Having read Will’s Chocolate Milk blog last week, I felt it would be a good idea to add my thoughts, given that the area of health, nutrition and wellness is a life passion of mine. Rather than enter into a debate about the merits of chocolate milk as a recovery food option for players at IFS, I would like to change the question:
Should we consider ‘recovery’ or ‘long-term health’ as the priority when choosing the foods to feed our children?
I want to start by dispelling the widespread myth that elite or professional athletes are inherently healthy. Performing at the top of any athletic domain comes with its sacrifices and often one of the biggest sacrifices is the athlete’s health. Sports Medicine Australia spokesperson, Dr Jason Mazanov, scoffs at the suggestion top end sport is a healthy pastime:
“Being an elite athlete is bad for your health,” he says. “There is evidence from the US that says being an NFL player reduces your life span by something like 10 to 15 years. The idea that elite sport is healthy is a social myth. Elite sport is not good for you.”

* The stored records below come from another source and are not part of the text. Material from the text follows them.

(* ===== verification/JsonValue.v ===== *)
(** Facts about JSON texts: an integer that is printed is parsed back, the end of a
    value does not depend on what follows it, and the members of an object that is
    written are found. *)

From S2P Require Import Prelude WalRecord Json.

Local Open Scope Z_scope.

(** ** Integers *)

Lemma digit_code n : 0 ≤ n < 10 → code (char (48 + n)) = 48 + n.
Proof. intros. apply code_char. lia. Qed.

Lemma is_digit_char n : 0 ≤ n < 10 → is_digit (char (48 + n)) = true.
Proof. intros. unfold is_digit. rewrite digit_code; lia. Qed.

Lemma read_digits_app ds t a b :
  read_digits ds a = Some b → read_digits (ds ++ t) a = read_digits t b.
Proof.
  revert a. induction ds as [|c ds IH]; intros a H; cbn in *; [by simplify_eq|].
  destruct (is_digit c); [|done]. by apply IH.
Qed.

(** The digits of a number: what they denote, and no leading zero. *)
Lemma decimals_spec fuel n acc :
  0 ≤ n < 10 ^ Z.of_nat fuel → (0 < fuel)%nat →
  ∃ c ds, decimals fuel n acc = c :: ds ++ acc ∧ read_digits (c :: ds) 0 = Some n ∧
          Forall is_digit (c :: ds) ∧ (c = "0"%char → ds = []).
Proof.
  revert n acc. induction fuel as [|fuel IH]; intros n acc Hn Hf; [lia|].
  cbn [decimals]. destruct (Z.ltb_spec n 10).
  - exists (char (48 + n mod 10)), []. rewrite Z.mod_small by lia. split; [done|].
    split; [|split; [|done]].
    + cbn. rewrite is_digit_char, digit_code by lia. f_equal. lia.
    + constructor; [|done]. rewrite is_digit_char by lia. done.
  - assert (0 < fuel)%nat as Hf'.
    { destruct fuel; [|lia]. change (Z.of_nat 1) with 1 in Hn. lia. }
    rewrite Nat2Z.inj_succ, Z.pow_succ_r in Hn by lia.
    destruct (IH (n / 10) (char (48 + n mod 10) :: acc)) as (c & ds & He & Hr & Hd & Hz);
      [zdiv|done|].
    assert (0 ≤ n mod 10 < 10) as Hm by (apply Z.mod_pos_bound; lia).
    exists c, (ds ++ [char (48 + n mod 10)]). rewrite He. split; [by rewrite <-app_assoc|].
    split; [|split].
    + change (read_digits ((c :: ds) ++ [char (48 + n mod 10)]) 0 = Some n).
      rewrite (read_digits_app _ _ _ _ Hr). cbn.
      rewrite is_digit_char, digit_code by done. f_equal. zdiv.
    + rewrite app_comm_cons. apply Forall_app. split; [done|]. constructor; [|done].
      by rewrite is_digit_char.
    + intros ->. specialize (Hz eq_refl) as ->. change (Some 0 = Some (n / 10)) in Hr.
      assert (n / 10 = 0) by congruence. zdiv.
Qed.

Lemma not_digit_minus c : is_digit c → Ascii.eqb c "-" = false ∧ Ascii.eqb c "+" = false.
Proof. intros Hd. destruct c as [[] [] [] [] [] [] [] []]; done. Qed.

(** The shape of a printed integer. *)
Lemma FormatInt_spec n :
  - 2 ^ 63 ≤ n < 2 ^ 63 →
  ∃ c ds, FormatInt n = (if n <? 0 then ["-"%char] else []) ++ c :: ds ∧
          read_digits (c :: ds) 0 = Some (Z.abs n) ∧
          Forall is_digit (c :: ds) ∧ (c = "0"%char → ds = []).
Proof.
  intros Hn. destruct (decimals_spec 20 (Z.abs n) []) as (c & ds & He & H); [lia|lia|].
  rewrite app_nil_r in He. exists c, ds. split; [|done]. unfold FormatInt.
  destruct (Z.ltb_spec n 0).
  - replace (- n) with (Z.abs n) by lia. by rewrite He.
  - replace n with (Z.abs n) at 1 by lia. by rewrite He.
Qed.

Lemma ParseInt_FormatInt n : - 2 ^ 63 ≤ n < 2 ^ 63 → ParseInt (FormatInt n) = Some n.
Proof.
  intros Hn. destruct (FormatInt_spec n Hn) as (c & ds & He & Hr & Hd & _). rewrite He.
  unfold ParseInt. destruct (Z.ltb_spec n 0); cbn [app].
  - rewrite bool_decide_eq_false_2 by done. rewrite Hr. cbn [mbind option_bind].
    replace (- Z.abs n) with n by lia.
    by rewrite (proj2 (Z.leb_le _ _)), (proj2 (Z.ltb_lt _ _)) by lia.
  - inversion Hd as [|? ? Hc Hds]; subst.
    assert (match c :: ds with
            | "-"%char :: ds0 => (true, ds0) | "+"%char :: ds0 => (false, ds0)
            | _ => (false, c :: ds) end = (false, c :: ds)) as ->.
    { clear -Hc. by destruct c as [[] [] [] [] [] [] [] []]. }
    rewrite bool_decide_eq_false_2 by done. rewrite Hr. cbn [mbind option_bind].
    replace (Z.abs n) with n by lia.
    by rewrite (proj2 (Z.leb_le _ _)), (proj2 (Z.ltb_lt _ _)) by lia.
Qed.

(** ** Where a value ends does not depend on what follows *)

(** What may follow a value inside a text. *)
Definition stop (t : bytes) : Prop :=
  match t with [] => True | c :: _ => c = ","%char ∨ c = "}"%char ∨ c = "]"%char end.

Ltac stop_cases t Hs :=
  destruct t as [|? ?]; [|destruct Hs as [->|[->| ->]]].

Lemma skip_ws_app p t : stop t → skip_ws (p ++ t) = skip_ws p ++ t.
Proof.
  intros Hs. induction p as [|c p IH]; cbn; [|by destruct (is_ws c)].
  by stop_cases t Hs.
Qed.

Lemma skip_string_app n : ∀ p t r,
  (length p ≤ n)%nat → skip_string p = Some r → skip_string (p ++ t) = Some (r ++ t).
Proof.
  induction n as [|n IH]; intros [|c p] t r Hl H; cbn [length] in Hl; [done|lia|done|].
  cbn [app]. cbn [skip_string] in *.
  destruct (Ascii.eqb c dquote); [by simplify_eq|].
  destruct (Ascii.eqb c backslash); [|destruct (code c <? 32); [done|apply IH; [lia|done]]].
  destruct p as [|e p]; [done|]. cbn [app].
  destruct (Ascii.eqb e "u"%char) eqn:He.
  - apply Ascii.eqb_eq in He as ->.
    destruct p as [|h1 [|h2 [|h3 [|h4 p]]]]; [done..|]. cbn [app].
    destruct (hex4 h1 h2 h3 h4); [|done]. apply IH; [cbn in Hl; lia|done].
  - assert (∀ q, match e :: q with
      | "u"%char :: h1 :: h2 :: h3 :: h4 :: p =>
        match hex4 h1 h2 h3 h4 with Some _ => skip_string p | None => None end
      | e :: p => match escape_val e with Some _ => skip_string p | None => None end
      | [] => None
      end = match escape_val e with Some _ => skip_string q | None => None end) as Hq.
    { intros. clear -He. destruct e as [[] [] [] [] [] [] [] []]; done. }
    rewrite Hq in H |- *. destruct (escape_val e); [|done].
    apply IH; [cbn in Hl; lia|done].
Qed.

Lemma skip_digits_app p t : stop t → skip_digits (p ++ t) = skip_digits p ++ t.
Proof.
  intros Hs. induction p as [|c p IH]; cbn; [|by destruct (is_digit c)].
  by stop_cases t Hs.
Qed.

Lemma skip_digits1_app p t r :
  stop t → skip_digits1 p = Some r → skip_digits1 (p ++ t) = Some (r ++ t).
Proof.
  intros Hs. destruct p as [|c p]; [done|]. cbn. destruct (is_digit c); [|done].
  intros. simplify_eq. by rewrite skip_digits_app.
Qed.

Lemma skip_int_cases p :
  (∃ q, p = "0"%char :: q ∧ skip_int p = Some q) ∨
  (match p with c :: _ => Ascii.eqb c "0" = false | [] => True end ∧
   skip_int p = skip_digits1 p).
Proof.
  destruct p as [|c p]; [by right|].
  destruct c as [[] [] [] [] [] [] [] []]; ((left; by eexists) || by right).
Qed.

Lemma skip_int_app p t r :
  stop t → skip_int p = Some r → skip_int (p ++ t) = Some (r ++ t).
Proof.
  intros Hs H. destruct (skip_int_cases p) as [(q & -> & Hq)|[Hc Hq]]; rewrite Hq in H.
  - by simplify_eq.
  - destruct p as [|c p]; [done|].
    destruct (skip_int_cases ((c :: p) ++ t)) as [(q' & [= ->] & _)|[_ ->]]; [done|].
    by apply skip_digits1_app.
Qed.

Lemma skip_frac_app p t r :
  stop t → skip_frac p = Some r → skip_frac (p ++ t) = Some (r ++ t).
Proof.
  intros Hs. destruct p as [|c p]; [cbn; intros; simplify_eq; by stop_cases t Hs|].
  destruct (Ascii.eqb c ".") eqn:Hc.
  - apply Ascii.eqb_eq in Hc as ->. by apply skip_digits1_app.
  - intros H. assert (∀ q, skip_frac (c :: q) = Some (c :: q)) as Hq.
    { intros. clear -Hc. destruct c as [[] [] [] [] [] [] [] []]; done. }
    rewrite Hq in H. cbn [app]. rewrite Hq. by simplify_eq.
Qed.

Lemma skip_exp_app p t r :
  stop t → skip_exp p = Some r → skip_exp (p ++ t) = Some (r ++ t).
Proof.
  intros Hs. destruct p as [|c p]; [cbn; intros; simplify_eq; by stop_cases t Hs|].
  cbn [app]. cbn [skip_exp].
  destruct (Ascii.eqb c "e" || Ascii.eqb c "E"); [|by intros; simplify_eq].
  destruct p as [|s p]; [done|]. cbn [app].
  destruct (Ascii.eqb s "+" || Ascii.eqb s "-"); [by apply skip_digits1_app|].
  apply (skip_digits1_app (s :: p)). done.
Qed.

Lemma skip_number_app p t r :
  stop t → skip_number p = Some r → skip_number (p ++ t) = Some (r ++ t).
Proof.
  intros Hs. unfold skip_number.
  assert (match p with "-"%char :: q => q | _ => p end ++ t =
          match p ++ t with "-"%char :: q => q | _ => p ++ t end) as <-.
  { destruct p as [|c p]; [by stop_cases t Hs|].
    destruct c as [[] [] [] [] [] [] [] []]; done. }
  destruct (skip_int _) as [p1|] eqn:H1; [|done]. rewrite (skip_int_app _ _ _ Hs H1).
  cbn [mbind option_bind].
  destruct (skip_frac p1) as [p2|] eqn:H2; [|done]. rewrite (skip_frac_app _ _ _ Hs H2).
  by apply skip_exp_app.
Qed.

Lemma skip_lit_app l p t r : skip_lit l p = Some r → skip_lit l (p ++ t) = Some (r ++ t).
Proof.
  revert p. induction l as [|a l IH]; intros [|c p] H; cbn in *; try by simplify_eq.
  destruct (Ascii.eqb a c); [|done]. by apply IH.
Qed.

Lemma after_app c p q t : after c p = Some q → after c (p ++ t) = Some (q ++ t).
Proof.
  destruct p as [|a p]; [done|]. cbn. destruct (Ascii.eqb a c); [|done]. by intros; simplify_eq.
Qed.

Lemma after_app_None c p t : after c p = None → p ≠ [] → after c (p ++ t) = None.
Proof. destruct p as [|a p]; [done|]. cbn. by destruct (Ascii.eqb a c). Qed.

Lemma after_cons c p : after c (c :: p) = Some p.
Proof. cbn. by rewrite Ascii.eqb_refl. Qed.

(** The end of a list of members or elements. *)
Lemma separated_app (f g : bytes → option bytes) close p t r :
  stop t →
  (∀ q, f q = Some r → g (q ++ t) = Some (r ++ t)) →
  match after "," (skip_ws p) with
  | Some q => f (skip_ws q) | None => after close (skip_ws p) end = Some r →
  match after "," (skip_ws (p ++ t)) with
  | Some q => g (skip_ws q) | None => after close (skip_ws (p ++ t)) end = Some (r ++ t).
Proof.
  intros Hs Hfg. rewrite skip_ws_app by done.
  destruct (after "," (skip_ws p)) as [q|] eqn:Ha.
  - rewrite (after_app _ _ _ _ Ha), skip_ws_app by done. apply Hfg.
  - intros Hc. destruct (decide (skip_ws p = [])) as [He|He]; [by rewrite He in Hc|].
    rewrite (after_app_None _ _ _ Ha He). by apply after_app.
Qed.

(** An array or object that is not empty. *)
Lemma opened_app (f g : bytes → option bytes) close p t r :
  stop t →
  f [] = None →
  (∀ q, f q = Some r → g (q ++ t) = Some (r ++ t)) →
  match after close (skip_ws p) with Some q => Some q | None => f (skip_ws p) end = Some r →
  match after close (skip_ws (p ++ t)) with
  | Some q => Some q | None => g (skip_ws (p ++ t)) end = Some (r ++ t).
Proof.
  intros Hs Hnil Hfg. rewrite skip_ws_app by done.
  destruct (after close (skip_ws p)) as [q|] eqn:Ha.
  - rewrite (after_app _ _ _ _ Ha). by intros [= ->].
  - intros Hc. destruct (decide (skip_ws p = [])) as [He|He]; [by rewrite He, Hnil in Hc|].
    rewrite (after_app_None _ _ _ Ha He). by apply Hfg.
Qed.

Lemma skip_members_nil fuel depth : skip_members fuel depth [] = None.
Proof. by destruct fuel. Qed.

Lemma skip_elements_nil fuel depth : skip_elements fuel depth [] = None.
Proof. by destruct fuel as [|[|fuel]]. Qed.

Lemma skip_value_app fuel : ∀ fuel' depth depth' p t r,
  (fuel ≤ fuel')%nat → depth ≤ depth' → stop t →
  (skip_value fuel depth p = Some r → skip_value fuel' depth' (p ++ t) = Some (r ++ t)) ∧
  (skip_members fuel depth p = Some r → skip_members fuel' depth' (p ++ t) = Some (r ++ t)) ∧
  (skip_elements fuel depth p = Some r →
     skip_elements fuel' depth' (p ++ t) = Some (r ++ t)).
Proof.
  induction fuel as [|fuel IH]; intros [|fuel'] depth depth' p t r Hf Hd Hs;
    [done|done|lia|].
  split_and!.
  - destruct p as [|c p]; [done|]. cbn [app]. cbn [skip_value].
    destruct (Ascii.eqb c "{"); [|destruct (Ascii.eqb c "[")].
    + destruct (Z.leb_spec depth 0); [done|]. rewrite (proj2 (Z.leb_gt _ _)) by lia.
      apply opened_app; [done|apply skip_members_nil|]. intros q. apply IH; [lia|lia|done].
    + destruct (Z.leb_spec depth 0); [done|]. rewrite (proj2 (Z.leb_gt _ _)) by lia.
      apply opened_app; [done|apply skip_elements_nil|]. intros q. apply IH; [lia|lia|done].
    + repeat case_match; try apply skip_lit_app; [by eapply skip_string_app|].
      by apply (skip_number_app (c :: p)).
  - cbn [skip_members]. destruct (after dquote p) as [p1|] eqn:H1; [|done].
    rewrite (after_app _ _ _ _ H1). cbn [mbind option_bind].
    destruct (skip_string p1) as [p2|] eqn:H2; [|done].
    rewrite (skip_string_app _ _ _ _ (le_n _) H2). cbn [mbind option_bind].
    destruct (after ":" (skip_ws p2)) as [p3|] eqn:H3; [|done].
    rewrite skip_ws_app, (after_app _ _ _ _ H3) by done. cbn [mbind option_bind].
    destruct (skip_value fuel depth (skip_ws p3)) as [p4|] eqn:H4; [|done].
    rewrite skip_ws_app by done.
    rewrite (proj1 (IH fuel' depth depth' _ t _ ltac:(lia) Hd Hs) H4). cbn [mbind option_bind].
    apply separated_app; [done|]. intros q. apply IH; [lia|lia|done].
  - cbn [skip_elements].
    destruct (skip_value fuel depth p) as [p4|] eqn:H4; [|done].
    rewrite (proj1 (IH fuel' depth depth' _ t _ ltac:(lia) Hd Hs) H4). cbn [mbind option_bind].
    apply separated_app; [done|]. intros q. apply IH; [lia|lia|done].
Qed.

(** ** Values that are written *)

(** A value and nothing else. *)
Definition bare (depth : Z) (v : bytes) : Prop := value_end depth v = Some [].

#[export] Instance bare_dec depth v : Decision (bare depth v).
Proof. unfold bare. apply _. Defined.

(** White space does not start a value. *)
Lemma skip_value_ws fuel depth c p : is_ws c = true → skip_value fuel depth (c :: p) = None.
Proof.
  intros Hc. destruct fuel as [|fuel]; [done|].
  destruct c as [[] [] [] [] [] [] [] []]; done.
Qed.

Lemma bare_skip_ws depth v t : bare depth v → skip_ws (v ++ t) = v ++ t.
Proof.
  unfold bare, value_end. intros Hv. destruct v as [|c v]; [done|]. cbn [app skip_ws].
  destruct (is_ws c) eqn:Hc; [|done]. by rewrite skip_value_ws in Hv.
Qed.

Lemma bare_end fuel depth depth' v t :
  bare depth v → depth ≤ depth' → stop t → (length v < fuel)%nat →
  skip_value fuel depth' (v ++ t) = Some t.
Proof.
  intros Hv Hd Hs Hf. change t with ([] ++ t) at 2.
  eapply skip_value_app; [exact Hf|exact Hd|done|exact Hv].
Qed.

The point I am trying to make is that elite athletes place an absolute priority on performance. The margins at the top level are so fine that any advantage, however small, will be maximised, even if it means detrimental health effects somewhere down the road. An elite athlete’s choice of nutrition is a perfect example. At IFS, we aren’t dealing with professional sportspeople, we are dealing with children.
Looking back on my own life experience, the flabbiest, sickest, most unhealthy period of my life was when I was at the Australian Institute of Sport when I also injured my foot and went to Advanced Foot & Ankle Institute of Georgia, eating food cooked and prepared by top sports nutritionists – hard to believe I know. Why? Because the food wasn’t designed with my health in mind, the nutritionist’s job was to fuel and recover elite athletes preparing for the Olympic Games. Now it begins to make sense.
So while there may be studies (ironically funded by the dairy industry), telling us that the humble chocolate milk is a great recovery food, we have to put it into context. We need to ask whether we are prepared to feed our children sub-optimal nutrition to achieve a negligible recovery advantage, at the expense of not only the child’s long term health, (sugar’s destructive and addictive properties can be explored here: Catalyst: Toxic Sugar ) but also their ability to concentrate and learn?
In my opinion, when dealing with kids, we should be educating them on healthy, long term nutrition. A better choice would be a handful of nuts, a piece of fruit and a bottle of water.